§ Required work
The entries below contain a stretch that opens with the line containing "A shallow embedding of [src/review.py]." and closes with the line containing "- A Python [int]"; set down that stretch exactly, both ends included, and nothing else.

──────── Given data

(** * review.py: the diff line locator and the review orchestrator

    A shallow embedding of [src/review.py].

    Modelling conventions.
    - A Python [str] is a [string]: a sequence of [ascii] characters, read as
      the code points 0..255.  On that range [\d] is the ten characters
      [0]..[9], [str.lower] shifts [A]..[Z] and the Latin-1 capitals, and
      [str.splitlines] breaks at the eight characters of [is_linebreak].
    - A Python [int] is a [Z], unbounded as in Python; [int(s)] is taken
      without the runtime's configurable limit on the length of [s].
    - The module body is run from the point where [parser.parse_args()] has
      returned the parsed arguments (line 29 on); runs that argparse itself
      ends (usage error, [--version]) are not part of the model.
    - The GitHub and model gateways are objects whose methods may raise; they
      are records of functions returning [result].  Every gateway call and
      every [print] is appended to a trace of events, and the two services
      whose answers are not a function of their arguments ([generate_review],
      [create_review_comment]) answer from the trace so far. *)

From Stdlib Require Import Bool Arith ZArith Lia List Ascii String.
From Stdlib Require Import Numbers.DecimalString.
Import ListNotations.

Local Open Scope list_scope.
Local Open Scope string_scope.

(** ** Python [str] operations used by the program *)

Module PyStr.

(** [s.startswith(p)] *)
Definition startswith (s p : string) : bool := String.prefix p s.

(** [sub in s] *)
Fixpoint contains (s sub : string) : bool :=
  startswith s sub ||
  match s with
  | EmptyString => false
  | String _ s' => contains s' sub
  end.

────────────────

§ Answer to this exercise
    A shallow embedding of [src/review.py].

    Modelling conventions.
    - A Python [str] is a [string]: a sequence of [ascii] characters, read as
      the code points 0..255.  On that range [\d] is the ten characters
      [0]..[9], [str.lower] shifts [A]..[Z] and the Latin-1 capitals, and
      [str.splitlines] breaks at the eight characters of [is_linebreak].
    - A Python [int] is a [Z], unbounded as in Python; [int(s)] is taken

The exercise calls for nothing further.